Though a rough estimate, I would guess we will collect between 20,000 and 40,000 artifacts from that area. Of these, about 400 will be broken remnants of spear points and knives, each exhibiting the distinctive morphologies of the point types of the Paleoarchaic era (ca. 11,500 - 7500 years ago). Although we’ve made exceptional progress sampling the surface record, our attempts to find buried artifacts haven’t been nearly so fruitful. There are artifacts of tiny chipping debris, to a depth of 20-30 centimeters, but I suspect they don’t represent distinct occupational surfaces but are somehow a product of mixing with the surface, from rodent burrowing or some geologic process. On the other hand, the unweathered appearance of all of the artifacts on the surface suggests they have not been exposed for very long. My pet hypothesis about that for the moment is that the site has been deflated by the wind, aided by horses and cattle milling over the site. What is left after the fine sediments have blown away is a carpet of artifacts. If we had visited the site a hundred years ago we perhaps would have found the buried cultural deposits we were hoping to find.

Our focus next week will be on the location from which the Paleoarchaic folk were obtaining the raw stone material from which they made their tools. This is an enormous site, what archaeologists call a quarry, even though the stones are weathering out on the surface that covers many square kilometers. Obviously, we’ll only look at a small part. We’ve made a preliminary reconnaissance of the quarry and learned several things. First, the densest part of the site lies next to a broad channel cut into the alluvial fan. At this part of the site it’s not uncommon to find projectile point preforms (not quite complete points), all broken in the process of flaking, which are the size of your palm. They are very clearly the parents, if you will, of later-stage preforms found at the Knudtsen site. Second, all of these preforms are strongly weathered with a deep red patina. We find other scatters of flakes that exhibit no weathering but these also contain no large point preforms, only flakes. It seems clear that these represent at least two episodes of use of the quarry, one perhaps 10,000 years ago and one much more recent. So, unless we find evidence contradicting this distinction, we will focus attention only on the weathered artifacts and leave the others to archaeologists whose interests are in later time periods.

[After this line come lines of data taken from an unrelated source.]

(** * TicketHunter: scheduling, ingestion and broadcast core

    A shallow embedding of [app.py] (with the tables of [database.py]) and
    the properties of its task scheduler, ingestion workers, store
    operations and event queue.

    Conventions of the embedding:
    - Python [str] values are Rocq strings holding the UTF-8 bytes;
    - [datetime] values are integers (seconds on some fixed time line);
    - a Python expression that may raise is a value of [result];
    - collaborators (the language-model API, the feed service, the clock)
      are inputs of the functions that call them. *)

From stdpp Require Import base strings list gmap pretty.
From Stdlib Require Import ZArith Lia Ascii.

Open Scope Z_scope.

(** ** Python values, exceptions *)

(** An exception: its class name and [str(e)]. *)
Inductive exn := Exn (cls : string) (msg : string).

Definition str (e : exn) : string := match e with Exn _ m => m end.

Inductive result (A : Type) :=
| Ok (a : A)
| Raise (e : exn).
Arguments Ok {A} a.
Arguments Raise {A} e.

#[global] Instance result_ret : MRet result := fun _ a => Ok a.
#[global] Instance result_bind : MBind result := fun _ _ k r =>
  match r with
  | Ok a => k a
  | Raise e => Raise e
  end.

(** [try: body except Exception as e: handler e]. *)
Definition try_except {A} (body : result A) (handler : exn → result A) : result A :=
  match body with
  | Ok a => Ok a
  | Raise e => handler e
  end.

(** What [json.loads] / [response.json()] produce. An object is the parsed
    [dict], kept as an association list read at the first binding of a key. *)
#[warnings="-register-all"]
Inductive json :=
| JNull
| JBool (b : bool)
| JNum (n : Z)
| JStr (s : string)
| JArr (l : list json)
| JObj (kv : list (string * json)).

Fixpoint assoc {A} (k : string) (kv : list (string * A)) : option A :=
  match kv with
  | [] => None
  | (k', v) :: rest => if String.eqb k k' then Some v else assoc k rest
  end.

(** [d.get(k, dflt)]: only a [dict] has the method. *)
Definition py_get (d : json) (k : string) (dflt : json) : result json :=
  match d with
  | JObj kv => Ok (default dflt (assoc k kv))
  | _ => Raise (Exn "AttributeError" "object has no attribute 'get'")
  end.

(** [v[0]]. On a [str] the first character is a [str] again; the embedding
    keeps the first byte, which no caller looks into. *)
Definition py_index0 (v : json) : result json :=
  match v with
  | JArr (x :: _) => Ok x
  | JArr [] => Raise (Exn "IndexError" "list index out of range")
  | JStr (String c _) => Ok (JStr (String c ""))
  | JStr "" => Raise (Exn "IndexError" "string index out of range")
  | JObj _ => Raise (Exn "KeyError" "0")
  | _ => Raise (Exn "TypeError" "object is not subscriptable")
  end.

(** The code points [str.strip()] removes, in UTF-8: U+0009..U+000D,
    U+001C..U+0020, U+0085, U+00A0, U+1680, U+2000..U+200A, U+2028, U+2029,
    U+202F, U+205F, U+3000. *)
Definition whitespace : list (list N) :=
  [ [9]; [10]; [11]; [12]; [13]; [28]; [29]; [30]; [31]; [32];
    [194; 133]; [194; 160]; [225; 154; 128];
    [226; 128; 128]; [226; 128; 129]; [226; 128; 130]; [226; 128; 131];
    [226; 128; 132]; [226; 128; 133]; [226; 128; 134]; [226; 128; 135];
    [226; 128; 136]; [226; 128; 137]; [226; 128; 138];
    [226; 128; 168]; [226; 128; 169]; [226; 128; 175]; [226; 129; 159];
    [227; 128; 128] ]%N.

We ended our week with a fabulous taco dinner and then moved to a spirited game of wiffle ball. Nearly everyone was involved and even the ranchers’ cattle dogs didn’t seem to mind greatly as the occasionally errant ball landed by their pens. All in all, the Gund Ranch has adapted to us as we have to it. As the sun came to rest, the game was called for darkness. From there we headed to the hot springs to frolic and soak our tired bodies under a nearly full moon, then back to a campfire at Pine Canyon. I chose to go to bed.